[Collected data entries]

┄┄┄┄┄┄┄┄┄┄┄┄┄┄┄┄┄┄┄┄

(** ** Retired chunks *)

Lemma retired_loop_spec o orig : forall phys seen, length orig = length phys ->
  o ∈ retired_loop orig phys seen <->
  o <> 0 /\ (o ∉ seen) /\ exists j p, orig !! j = Some o /\ phys !! j = Some p /\ p <> o.
Proof.
  induction orig as [|x orig IH]; intros [|y phys] seen Hlen; try done; cbn [retired_loop].
  { split; [intros H; by apply not_elem_of_nil in H|]. by intros (_ & _ & j & p & H & _). }
  injection Hlen as Hlen.
  assert ((exists j p, (x :: orig) !! j = Some o /\ (y :: phys) !! j = Some p /\ p <> o) <->
    x = o /\ y <> o \/ exists j p, orig !! j = Some o /\ phys !! j = Some p /\ p <> o) as Hex.
  { split.
    - intros ([|j] & p & H1 & H2 & H3); [left; cbn in *; split; congruence|right; eauto].
    - intros [[-> Hy]|(j & p & H1 & H2 & H3)]; [exists O, y; done|exists (S j), p; done]. }
  rewrite Hex. clear Hex.
  destruct (Z.eqb_spec x 0), (Z.eqb_spec x y); cbn [orb]; try (rewrite IH by done; intuition congruence).
  case_bool_decide as Hin.
  - rewrite IH by done. split; [tauto|]. intros (H1 & H2 & [[-> _]|H3]); [done|tauto].
  - rewrite elem_of_cons, IH by done. rewrite not_elem_of_union, not_elem_of_singleton.
    destruct (decide (o = x)) as [->|Hox]; [|intuition congruence]. split; [|tauto].
    intros _. split; [done|]. split; [done|]. left. split; [done|congruence].
Qed.

Lemma retired_exact s s' o : page_ok s -> page_ok s' -> cpp s' = cpp s -> csOriginal s' = csPhysical s ->
  o ∈ retiredPhysicalChunkIDs s' <->
  o <> 0 /\ exists j, csPhysical s !! j = Some o /\ csPhysical s' !! j <> Some o.
Proof.
  intros Hs Hs' Ecpp Ho. pose proof (cpp_bounds s Hs). unfold retiredPhysicalChunkIDs. rewrite Ho.
  pose proof (po_physical s Hs) as L1. pose proof (po_physical s' Hs') as L2. rewrite L2, L1, Ecpp.
  destruct (Z.eqb_spec (cpp s) 0); [lia|]. rewrite Z.eqb_refl. cbn [orb negb].
  rewrite retired_loop_spec by (unfold zlen in *; lia). split.
  - intros (H1 & _ & i & p & H2 & H3 & H4). split; [done|]. exists i. split; [done|]. congruence.
  - intros (H1 & i & H2 & H3). split; [done|]. split; [set_solver|].
    destruct (lookup_lt_is_Some_2 (csPhysical s') i) as [p Hp];
      [apply lookup_lt_Some in H2; unfold zlen in *; lia|].
    exists i, p. split; [done|]. split; [done|]. congruence.
Qed.

(** C32: a commit changes exactly what was written.  Applying a write to a page
    state succeeds when every written chunk of the page has a chunk in the plan,
    and a reader of the resulting page record then sees, for every chunk the
    write touches, the chunk of the plan (or zeroes, for a zeroed chunk), and
    for every other chunk what it saw before.  On a freshly loaded page the
    retired chunk ids are exactly those that some written chunk gave up. *)
Theorem committed_write_exact (s : allocationCommitPageState) (plan : ExtentWritePlan)
    (req : WriteRequest) (writeStart writeLength : Z) (headers : gmap Z PayloadEncryptionHeader) :
  page_ok s -> small_ids s -> 0 <= writeStart -> 0 < writeLength -> writeStart + writeLength < 2 ^ 64 ->
  let cs := csChunkSizeBytes s in
  let target := new_mapping plan (wrZeroSemantic req) writeStart (writeStart + writeLength) headers cs in
  let touched c := writeStart / cs <= c <= (writeStart + writeLength - 1) / cs in
  (forall c, touched c -> page_start s <= c < page_start s + cpp s ->
     exists id h, target c = Some (id, h) /\ 0 <= id < 2 ^ 63) ->
  exists s', applyWrite s plan req writeStart writeLength headers = Ok s' /\
    (forall c, page_start s <= c < page_start s + cpp s ->
       (touched c -> exists id h, target c = Some (id, h) /\
          logicalChunkAllocationRecord [resolved s'] c = seen s id h) /\
       (~ touched c -> logicalChunkAllocationRecord [resolved s'] c
                       = logicalChunkAllocationRecord [resolved s] c)) /\
    (csOriginal s = csPhysical s -> forall o, o ∈ retiredPhysicalChunkIDs s' <->
       o <> 0 /\ exists j, csPhysical s !! j = Some o /\ csPhysical s' !! j <> Some o).
Proof.
  intros Hs Hsmall Hws Hwl Hb cs target touched Hmap. pose proof (po_chunk s Hs) as Hcs. fold cs in Hcs.
  pose proof (cpp_bounds s Hs) as Hcpp.
  assert (writeStart / cs <= (writeStart + writeLength - 1) / cs) as Hdiv by (apply Z.div_le_mono; lia).
  pose proof (Z.div_pos writeStart cs Hws ltac:(lia)) as Hd0.
  assert ((writeStart + writeLength - 1) / cs <= writeStart + writeLength - 1) as Hd1
    by (apply Z.div_le_upper_bound; nia).
  unfold applyWrite. fold cs. rewrite (proj2 (Z.eqb_neq writeLength 0)), (proj2 (Z.eqb_neq cs 0)) by lia.
  unfold chunk_span. rewrite (add64_small writeStart) by (unfold in_u; lia).
  rewrite sub64_small by (unfold in_u; lia).
  set (n := Z.to_nat ((writeStart + writeLength - 1) / cs - writeStart / cs + 1)).
  assert (Z.of_nat n = (writeStart + writeLength - 1) / cs - writeStart / cs + 1) as En by lia.
  destruct (apply_loop_spec plan (wrZeroSemantic req) writeStart (writeStart + writeLength) headers n
    (writeStart / cs) s Hs Hd0 ltac:(lia)) as (s' & -> & Hs' & Hsame & Hj).
  { intros c Hc1 Hc2. destruct (Hmap c) as (id & h & E & Hid); [unfold touched; lia|done|].
    exists id, h. split; [exact E|unfold in_u; lia]. }
  assert (cpp s' = cpp s /\ page_start s' = page_start s) as [Ecpp Eps].
  { unfold cpp, page_start. by rewrite (sp_no _ _ Hsame), (sp_bytes _ _ Hsame), (sp_chunk _ _ Hsame). }
  assert (small_ids s') as Hsmall'.
  { unfold small_ids in *. apply Forall_lookup. intros i id Hi. rewrite Forall_lookup in Hsmall.
    pose proof (lookup_lt_Some _ _ _ Hi) as Hlt. pose proof (po_physical s' Hs') as Hlen. unfold zlen in Hlen.
    specialize (Hj (Z.of_nat i) ltac:(lia)). rewrite Nat2Z.id in Hj. destruct (decide _) as [Hd|Hd].
    - destruct Hj as (id' & h & E1 & E2 & _). rewrite Hi in E2. injection E2 as <-.
      destruct (Hmap (page_start s + Z.of_nat i)) as (id' & h' & E & Hid); [unfold touched; lia|lia|].
      unfold target in E. fold cs in E1. rewrite E1 in E. by injection E as -> ->.
    - destruct Hj as [E _]. rewrite E in Hi. by apply Hsmall in Hi. }
  exists s'. split; [done|]. split.
  - intros c Hc. set (j := c - page_start s). assert (c = page_start s + j) as Ec by lia.
    specialize (Hj j ltac:(lia)). rewrite <-Ec in Hj.
    destruct (resolved_reads s' j Hs' Hsmall' ltac:(lia)) as (id' & h' & E1 & E2 & E3).
    rewrite Eps, <-Ec in E3. rewrite E3. unfold seen. rewrite (sp_volume _ _ Hsame). split; intros Ht.
    + destruct (decide _) as [Hd|Hd]; [|unfold touched in Ht; lia].
      destruct Hj as (id & h & F1 & F2 & F3). exists id, h. split; [done|]. congruence.
    + destruct (decide _) as [Hd|Hd]; [unfold touched in Ht; lia|]. destruct Hj as [F1 F2].
      destruct (resolved_reads s j Hs Hsmall ltac:(lia)) as (id & h & G1 & G2 & G3).
      rewrite <-Ec in G3. rewrite G3. unfold seen. congruence.
  - intros Ho o. apply retired_exact; [done|done|lia|]. by rewrite (sp_original _ _ Hsame).
Qed.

┄┄┄┄┄┄┄┄┄┄┄┄┄┄┄┄┄┄┄┄

Try it:
Exactly as written, please reproduce the lines from the first line of the data to the line containing "split; [intros H;", inclusive, and nothing else.

Task answer:
(** ** Retired chunks *)

Lemma retired_loop_spec o orig : forall phys seen, length orig = length phys ->
  o ∈ retired_loop orig phys seen <->
  o <> 0 /\ (o ∉ seen) /\ exists j p, orig !! j = Some o /\ phys !! j = Some p /\ p <> o.
Proof.
  induction orig as [|x orig IH]; intros [|y phys] seen Hlen; try done; cbn [retired_loop].
  { split; [intros H; by apply not_elem_of_nil in H|]. by intros (_ & _ & j & p & H & _). }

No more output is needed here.